In my setup I already have this set to 0. But I'll look around the
code to see what it is supposed to do.
>
> Frank
>
> > On May 14, 2024, at 2:56 PM, Olga Kornievskaia <[email protected]> wrote:
> >
> > Hi folks,
> >
> > Given that not everything for NFSv3 has a specification, I post a
> > question here (as it concerns linux v3 (client) implementation) but I
> > ask a generic question with respect to NOTIFY sent by an NFS server.
>
> There is a standard:
>
> https://pubs.opengroup.org/onlinepubs/9629799/chap11.htm
>
>
> > A NOTIFY message that is sent by an NFS server upon reboot has a
> > monitor name and a state. This "state" is an integer and is modified
> > on each server reboot. My question is: what about state value
> > uniqueness? Is there somewhere some notion that this value has to be
> > unique (as in say a random value).
> >
> > Here's a problem. Say a client has 2 mounts to ip1 and ip2 (both
> > representing the same DNS name) and acquires a lock per mount. Now say
> > each of those servers reboot. Once up they each send a NOTIFY call and
> > each use a timestamp as basis for their "state" value -- which very
> > likely is to produce the same value for 2 servers rebooted at the same
> > time (or for the linux server that looks like a counter). On the
> > client side, once the client processes the 1st NOTIFY call, it updates
> > the "state" for the monitor name (ie a client monitors based on a DNS
> > name which is the same for ip1 and ip2) and then in the current code,
> > because the 2nd NOTIFY has the same "state" value this NOTIFY call
> > would be ignored. The linux client would never reclaim the 2nd lock
> > (but the application obviously would never know it's missing a lock)
> > --- data corruption.
> >
> > Who is to blame: is the server not allowed to send "non-unique" state
> > value? Or is the client at fault here for some reason?
>
> The state value is supposed to be specific to the monitored host. If the client is
> indeed ignoring the second reboot notification, that's incorrect behavior, IMO.

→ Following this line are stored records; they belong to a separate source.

Lemma names_S n : names (S n) = names n ++ ["router-" +:+ pretty n].
Proof. unfold names. by rewrite seq_S, fmap_app. Qed.

(** The next id is not among the ids given so far. *)
Lemma names_fresh n : "router-" +:+ pretty n ∉ names n.
Proof.
  intros (j & Hj & Hin)%list_elem_of_fmap. apply elem_of_seq in Hin.
  simpl in Hj. simplify_eq. lia.
Qed.

(** The single instance has the port of the first of several. *)
Lemma instancePort_0 :
  instancePort cfg 0 = num_add (Config.portNumber cfg) (Int 100).
Proof.
  unfold instancePort. destruct (Config.portNumber cfg); simpl; [done|].
  f_equal. lia.
Qed.

(** A readiness wait that times out does not stop the startup:
    the failure is logged, the instance stays registered and unhealthy
    as it was launched, and the loop over the keys goes on to its sleep
    and the next key. *)
Theorem readiness_timeout_proceeds now instanceId port startTime maxWait i w :
  maxWait ≤ now - startTime →
  Health.onReadySleep (resume cfg) now instanceId port startTime maxWait
    (KStartKeys i) w
  = ([Console Error ("[" +:+ instanceId +:+
                     "] Timeout waiting for instance to become ready");
      SetTimeout 2000],
     add_task (TStartSleep i) w).
Proof. intros H. by rewrite Health.onReadySleep_expired. Qed.

(** The tasks a request adds are proxied requests. *)
Lemma proxied_spec es : Forall (λ t, ∃ r, t = TProxy r) (proxied es).
Proof.
  apply Forall_forall. intros t (e & _ & He)%list_elem_of_omap.
  destruct e; simplify_eq. eauto.
Qed.

(** The task handed over last is resumed. *)
Lemma step_last (t : Task) a w :
  exited w = None →
  step cfg (EResume (length (tasks w)) a) (add_task t w) = runTask cfg t a w.
Proof.
  intros He. unfold step.
  rewrite decide_False by (simpl; rewrite He; by intros [? ?]).
  rewrite tasks_add_task, list_lookup_middle by done. cbn [mbind option_bind].
  f_equal. rewrite (delete_middle _ []), app_nil_r. by destruct w.
Qed.

(** A run whose first step is known. *)
Lemma run_step e evs w es w' :
  step cfg e w = Some (es, w') →
  run cfg (e :: evs) w = '(es', w'') ← run cfg evs w'; Some (es ++ es', w'').
Proof. by intros H; simpl; rewrite H. Qed.

Lemma run_app evs1 evs2 w es1 w1 :
  run cfg evs1 w = Some (es1, w1) →
  run cfg (evs1 ++ evs2) w
  = '(es2, w2) ← run cfg evs2 w1; Some (es1 ++ es2, w2).
Proof.
  revert w es1. induction evs1 as [|e evs1 IH]; intros w es1 Hrun; simplify_eq/=.
  { by destruct (run cfg evs2 w1) as [[??]|]. }
  destruct (step cfg e w) as [[es w']|]; simplify_eq/=.
  destruct (run cfg evs1 w') as [[es' w'']|] eqn:E; simplify_eq/=.
  rewrite (IH _ _ E). destruct (run cfg evs2 w1) as [[??]|]; simpl; [|done].
  by rewrite app_assoc.
Qed.

(** One crash and its restart, as a run of two events. *)
Lemma crash_round found clock p ch c code w :
  exited w = None → isShuttingDown (mgr (reg w)) = false →
  children w !! p = Some ch → running ch = true → listeners ch = Some c →
  code ≠ Some 0 → clock 2%nat - clock 1%nat < 60000 →
  ∃ es,
    run cfg [EClose p code; EResume (length (tasks w)) (ATimer found clock)] w
    = Some (es,
            add_task (TReadyProbe (c_instanceId c) (c_port c) (clock 1%nat)
                        60000 KReturn)
              (Supervisor.launched (c_instanceId c) (c_key c) (c_port c)
                 (clock 0%nat)
                 (on_reg (update incr_restartCount (c_instance c))
                    (on_reg (update (with_healthy false) (c_instance c))
                       (exit_child p w)))))
    ∧ SetTimeout Config.RESTART_DELAY ∈ es
    ∧ spawns es = [("0g-compute-cli", Supervisor.buildArgs cfg (c_key c) (c_port c))].
Proof.
  intros He Hs Hp Hrun Hc Hcode Hclock.
  set (w1 := on_reg (update (with_healthy false) (c_instance c)) (exit_child p w)).
  assert (step cfg (EClose p code) w
          = Some ((Supervisor.onClose c code (exit_child p w)).1,
                  add_task (TRestart c) w1)) as H1.
  { unfold step. rewrite decide_False by (rewrite He; by intros [? ?]).
    rewrite Hp. simpl. rewrite Hc. simpl. rewrite Hrun.
    by rewrite Supervisor.onClose_crash. }
  pose proof (step_last (TRestart c) (ATimer found clock) w1 He) as H2.
  cbn [runTask] in H2.
  destruct (Supervisor.onRestartTimer cfg (resume cfg) found clock c w1)
    as [es2 w2] eqn:E.
  pose proof (Supervisor.onRestartTimer_world cfg (resume cfg) found clock c w1
                Hs Hclock) as Hw.
  rewrite E in Hw. simpl in Hw. subst w2.
  rewrite (run_step _ _ _ _ _ H1), (run_step _ _ _ _ _ H2). simpl.
  eexists. split; [done|]. rewrite app_nil_r, Supervisor.onClose_crash by done.
  split; [apply elem_of_app; left; by apply (list_elem_of_lookup_2 _ 2%nat)|].
  rewrite spawns_app. simpl.
  apply (f_equal (spawns ∘ fst)) in E. simpl in E. rewrite <- E.
  unfold Supervisor.onRestartTimer.
  assert (isShuttingDown (mgr (reg w1)) = false) as -> by done.
  by destruct (Supervisor.startInstance_suspends cfg (resume cfg) found clock
                 (c_instanceId c) (c_key c) (c_port c) KReturn
                 (on_reg (update incr_restartCount (c_instance c)) w1) Hclock).
Qed.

If you are using multiple server IP addresses with the same DNS name, you may want to set:
sysctl fs.nfs.nsm_use_hostnames=0
The NLM will register with statd using the IP address as name instead of host name. Then your two IP addresses will each have a separate monitor entry and state value monitored.
Frank
> -----Original Message-----
> From: Olga Kornievskaia [mailto:[email protected]]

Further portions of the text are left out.